As close as 3 kilometres (1.9 mi) from the crater, some areas of rainforest were charred. In the areas where charring occurred, the pyroclastic flow was extremely dense. This allowed the flows to retain its extreme temperatures and also cause severe scraping in the ground. Hundreds were fatally burnt at Higaturu from the heat of the pyroclastic flows. However, the temperatures were not sufficient for wood to combust and thermally decompose. In one house at Higaturu, a cotton reel and drive belt from a sewing machine remained unaffected. In another house, a plastic lampshade melted and collapsed. Two unburnt violins were also found at a residence.[12] Volcanologist Tony Taylor analyzed penicillin discovered at a hospital and determined that the area experienced temperatures of up to 200 °C for a period of 1.5–2 minutes.[13]

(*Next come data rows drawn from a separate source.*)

(** * detector/views.py: the detection and segmentation upload handlers

    A shallow embedding of [src/object_segmentation/detector/views.py].
    The two Django views save an uploaded image, run a pretrained model on
    it, draw the results on a BGR working copy and write that copy back to
    the media directory.  Library calls (PIL, transformers, torchvision,
    OpenCV, numpy, Django's storage) are modelled by what they do to the
    values the views hand them; the pretrained networks and the raster
    primitives stay abstract in the class [Libraries]. *)

From Stdlib Require Import ZArith QArith Qround Bool List Lia String Ascii.
From Stdlib Require Import Floats.SpecFloat.
From stdpp Require Import gmap strings list.

Local Open Scope Z_scope.

(** ** IEEE-754 values

    Scores, boxes and masks are [torch.float32] tensors; numpy's blend
    arithmetic runs in [float64].  Both formats are instances of the
    standard library's [spec_float], with the format given by the mantissa
    width [prec] and the exponent bound [emax]. *)

Module IEEE.

Definition prec32 : Z := 24.
Definition emax32 : Z := 128.
Definition prec64 : Z := 53.
Definition emax64 : Z := 1024.

(** A value a float32 tensor can hold. *)
Definition is_binary32 (x : spec_float) : Prop :=
  valid_binary prec32 emax32 x = true.

(** The rational [m * 2^e]. *)
Definition dyadic (m : positive) (e : Z) : Q :=
  match e with
  | Z0 => Zpos m # 1
  | Zpos p => (Zpos m * 2 ^ Zpos p) # 1
  | Zneg p => Zpos m # (2 ^ p)%positive
  end.

(** [q <= x] and [q < x] for the real number a float denotes, with the
    infinities at the ends; NaN is above nothing. *)
Definition ge (x : spec_float) (q : Q) : Prop :=
  match x with
  | S754_nan => False
  | S754_infinity s => s = false
  | S754_zero _ => (q <= 0)%Q
  | S754_finite s m e => (q <= if s then Qopp (dyadic m e) else dyadic m e)%Q
  end.

Definition gt (x : spec_float) (q : Q) : Prop :=
  match x with
  | S754_nan => False
  | S754_infinity s => s = false
  | S754_zero _ => (q < 0)%Q
  | S754_finite s m e => (q < if s then Qopp (dyadic m e) else dyadic m e)%Q
  end.

Definition ge_bool (x : spec_float) (q : Q) : bool :=
  match x with
  | S754_nan => false
  | S754_infinity s => negb s
  | S754_zero _ => Qle_bool q 0
  | S754_finite s m e => Qle_bool q (if s then Qopp (dyadic m e) else dyadic m e)
  end.

Definition gt_bool (x : spec_float) (q : Q) : bool :=
  match x with
  | S754_nan => false
  | S754_infinity s => negb s
  | S754_zero _ => negb (Qle_bool 0 q)
  | S754_finite s m e => negb (Qle_bool (if s then Qopp (dyadic m e) else dyadic m e) q)
  end.

(** A Python [float] literal is the binary64 nearest to the decimal. *)
Definition py_float_0_9 : spec_float := S754_finite false 8106479329266893 (-53).
Definition py_float_0_5 : spec_float := S754_finite false 4503599627370496 (-53).

(** An integer as a float (exact below [2^prec]). *)
Definition of_int (prec emax : Z) (n : Z) : spec_float :=
  binary_normalize prec emax n 0 false.

(** Conversion to float32, round to nearest even: what torch does to a
    Python scalar that meets a float32 tensor in a comparison or a
    product (the scalar takes the tensor's dtype). *)
Definition to_float32 (x : spec_float) : spec_float :=
  match x with
  | S754_finite s m e => binary_normalize prec32 emax32 (cond_Zopp s (Zpos m)) e s
  | _ => x
  end.

(** Truncation toward zero of a finite float. *)
Definition trunc (x : spec_float) : option Z :=
  match x with
  | S754_zero _ => Some 0
  | S754_finite s m e =>
      Some (cond_Zopp s (match e with
                         | Z0 => Zpos m
                         | Zpos p => Zpos m * 2 ^ Zpos p
                         | Zneg p => Zpos m / 2 ^ Zpos p
                         end))
  | S754_infinity _ | S754_nan => None
  end.

(** The C cast from a float to [uint8] that numpy's assignment into a
    uint8 array and torch's [.byte()] perform: truncate toward zero and
    keep the low eight bits.  Outside [0, 256) and on NaN the cast is
    platform-defined; the blend stays inside the range (a half sum of
    two bytes), and so does a mask of probabilities times 255. *)
Definition to_uint8 (x : spec_float) : Z :=
  match trunc x with
  | Some n => n mod 256
  | None => 0
  end.

(** Truncation of a rational toward zero. *)
Definition Qtrunc (q : Q) : Z := Z.quot (Qnum q) (Zpos (Qden q)).

End IEEE.

(** ** numpy arrays *)

(** A [uint8] pixel of an H x W x 3 array: its three channel values. *)
Definition pixel : Type := Z * Z * Z.

(** An array with two leading dimensions, stored row-major. *)
Record ndarray (A : Type) : Type := NdArray {
  nd_rows : nat;
  nd_cols : nat;
  nd_data : list A
}.
Arguments NdArray {A} _ _ _.
Arguments nd_rows {A} _.
Arguments nd_cols {A} _.
Arguments nd_data {A} _.

(** The decoded picture and the working copy: H x W x 3, dtype uint8. *)
Definition image : Type := ndarray pixel.

Global Instance ndarray_inhabited {A} : Inhabited (ndarray A) :=
  populate (NdArray 0 0 []).

Definition nd_map {A B} (f : A -> B) (a : ndarray A) : ndarray B :=
  NdArray (nd_rows a) (nd_cols a) (map f (nd_data a)).

Definition same_shape {A B} (a : ndarray A) (b : ndarray B) : bool :=
  Nat.eqb (nd_rows a) (nd_rows b) && Nat.eqb (nd_cols a) (nd_cols b).

(** [cv2.cvtColor(src, cv2.COLOR_RGB2BGR)]: a new array with the first and
    the third channel of every pixel exchanged. *)
Definition swap_rb (p : pixel) : pixel :=
  let '(r, g, b) := p in (b, g, r).

Definition cvtColor_RGB2BGR (src : image) : image := nd_map swap_rb src.

(** Line 82, one channel: [uint8 * 0.5 + uint8 * 0.5] evaluated in float64
    (numpy promotes a uint8 array times a Python float to float64), then
    cast back to uint8 by the assignment into [image_cv]. *)
Definition f64_of_uint8 (n : Z) : spec_float := IEEE.of_int IEEE.prec64 IEEE.emax64 n.

Definition blend_channel (prev color : Z) : Z :=
  IEEE.to_uint8
    (SFadd IEEE.prec64 IEEE.emax64
       (SFmul IEEE.prec64 IEEE.emax64 (f64_of_uint8 prev) IEEE.py_float_0_5)
       (SFmul IEEE.prec64 IEEE.emax64 (f64_of_uint8 color) IEEE.py_float_0_5)).

Definition blend_pixel (p color : pixel) : pixel :=
  let '(p0, p1, p2) := p in
  let '(c0, c1, c2) := color in
  (blend_channel p0 c0, blend_channel p1 c1, blend_channel p2 c2).

(** Line 80: [mask[0].mul(255).byte().numpy()], one element.  The product
    is a float32 product (the Python int 255 takes the tensor's dtype). *)
Definition mask_byte (m : spec_float) : Z :=
  IEEE.to_uint8
    (SFmul IEEE.prec32 IEEE.emax32 m (IEEE.of_int IEEE.prec32 IEEE.emax32 255)).

(** [mask > 128] on the uint8 array. *)
Definition mask_on (m : spec_float) : bool := 128 <? mask_byte m.

(** Python exceptions, by class name. *)
Inductive exn : Type := PyExn (cls : string).

Inductive Result (A : Type) : Type :=
| Ok (a : A)
| Raise (e : exn).
Arguments Ok {A} _.
Arguments Raise {A} _.

Definition IndexError : exn := PyExn "IndexError".
Definition KeyError : exn := PyExn "KeyError".
Definition ValueError : exn := PyExn "ValueError".
Definition OverflowError : exn := PyExn "OverflowError".
Definition FileNotFoundError : exn := PyExn "FileNotFoundError".
Definition UnidentifiedImageError : exn := PyExn "UnidentifiedImageError".
Definition cv2_error : exn := PyExn "cv2.error".

(** The pure part of line 82: [img[sel] = img[sel] * 0.5 + color * 0.5]
    for a boolean index [sel] (numpy rejects a boolean index whose shape
    differs from the leading dimensions of the indexed array). *)
Definition masked_blend (img : image) (sel : ndarray bool) (color : pixel)
  : Result image :=
  if same_shape img sel then
    Ok (NdArray (nd_rows img) (nd_cols img)
          (zip_with (fun p (on : bool) => if on then blend_pixel p color else p)
                    (nd_data img) (nd_data sel)))
  else Raise IndexError.

(** Python's [int(x)] on a float. *)
Definition py_int (x : spec_float) : Result Z :=
  match x with
  | S754_nan => Raise ValueError
  | S754_infinity _ => Raise OverflowError
  | _ => match IEEE.trunc x with Some n => Ok n | None => Raise ValueError end
  end.

(** Line 43: [[int(i) for i in box.tolist()]], left to right. *)
Definition int_box (box : spec_float * spec_float * spec_float * spec_float)
  : Result (Z * Z * Z * Z) :=
  let '(b0, b1, b2, b3) := box in
  match py_int b0 with
  | Raise e => Raise e
  | Ok x0 =>
      match py_int b1 with
      | Raise e => Raise e
      | Ok y0 =>
          match py_int b2 with
          | Raise e => Raise e
          | Ok x1 =>
              match py_int b3 with
              | Raise e => Raise e
              | Ok y1 => Ok (x0, y0, x1, y1)
              end
          end
      end
  end.

(** ** Model outputs *)

(** One row of DETR's post-processed output before thresholding: the
    class probability, the class id and the box corners scaled to the
    picture ([scores], [labels] and [boxes] have the same leading
    dimension, one row per query). *)
Record RawDetection : Type := {
  det_score : spec_float;
  det_label : Z;
  det_box : spec_float * spec_float * spec_float * spec_float
}.

(** One instance of Mask R-CNN's prediction: [masks[i]] is a 1 x H x W
    float32 tensor of probabilities, of which [mask[0]] is the H x W
    plane. *)
Record Instance : Type := {
  inst_mask : ndarray spec_float;
  inst_score : spec_float;
  inst_label : Z
}.

(** Line 72: [torch.from_numpy(image_np).permute(2, 0, 1).float() / 255.0],
    the three channel planes of the picture as float32 in [0, 1]. *)
Definition f32_div255 (n : Z) : spec_float :=
  SFdiv IEEE.prec32 IEEE.emax32
    (IEEE.of_int IEEE.prec32 IEEE.emax32 n) (IEEE.of_int IEEE.prec32 IEEE.emax32 255).

Definition image_tensor (image_np : image) : list (ndarray spec_float) :=
  [ nd_map (fun p : pixel => f32_div255 (p.1.1)) image_np;
    nd_map (fun p : pixel => f32_div255 (p.1.2)) image_np;
    nd_map (fun p : pixel => f32_div255 (p.2)) image_np ].

(** ** What [cv2.imwrite] can do

    It raises [cv2.error] when OpenCV has no encoder for the extension of
    the name, before it touches the file.  Otherwise it returns a boolean:
    [True] when the file holds the encoding of the picture, [False] when
    the encoder has refused the picture or the file could not be opened,
    and then the file that had the name is as it was, is gone, or holds
    what the encoder wrote before it gave up. *)
Inductive Leftover : Type :=
| Untouched
| Removed
| Partial (data : list Byte.byte).

Inductive ImwriteOutcome : Type :=
| ImwriteTrue (data : list Byte.byte)
| ImwriteFalse (rest : Leftover)
| ImwriteError.

(** What a failed [cv2.imwrite] leaves of the file it was to write. *)
Definition leftover (rest : Leftover) (old : option (list Byte.byte))
  : option (list Byte.byte) :=
  match rest with
  | Untouched => old
  | Removed => None
  | Partial data => Some data
  end.

(** A C [int], the type of the coordinates of a [cv::Point]: the binding
    of a drawing call raises [cv2.error] on a Python integer outside it. *)
Definition c_int (z : Z) : bool := (-2147483648 <=? z) && (z <=? 2147483647).

Definition c_point (pt : Z * Z) : bool := c_int pt.1 && c_int pt.2.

Only one house remained intact at Higaturu; the rest were obliterated, leaving only the floors intact. A previously straight steel pole on the hospital was severely bent in two places, and one side of it was eroded by the dense cloud. The discovery of a jeep hanging on the remains of a tree suggested vortices formed within the dense flow. Debris were picked up and flung into structures, causing damage. Tony Taylor concluded that winds inside the flow reached 75 mph (121 km/h).[13]

Volcanic activity

Mount Lamington seen from the north in late 1951

The eruption rated a 4 on the Volcanic Explosivity Index (VEI) scale.[3]

Volcanologist Tony Taylor interpreted that the landslides initially observed were the result of the earthquake swarm or other geological processes.[13] Intense activity occurred in the subsequent days after, including an interpreted vulcanian eruption on the 17th. That eruption was caused by magma interacting with groundwater. The young hill structure observed via a telescope was initially interpreted by Taylor as a pile of debris, but a recent analysis of eyewitness reports suggest it was a small lava dome.[4]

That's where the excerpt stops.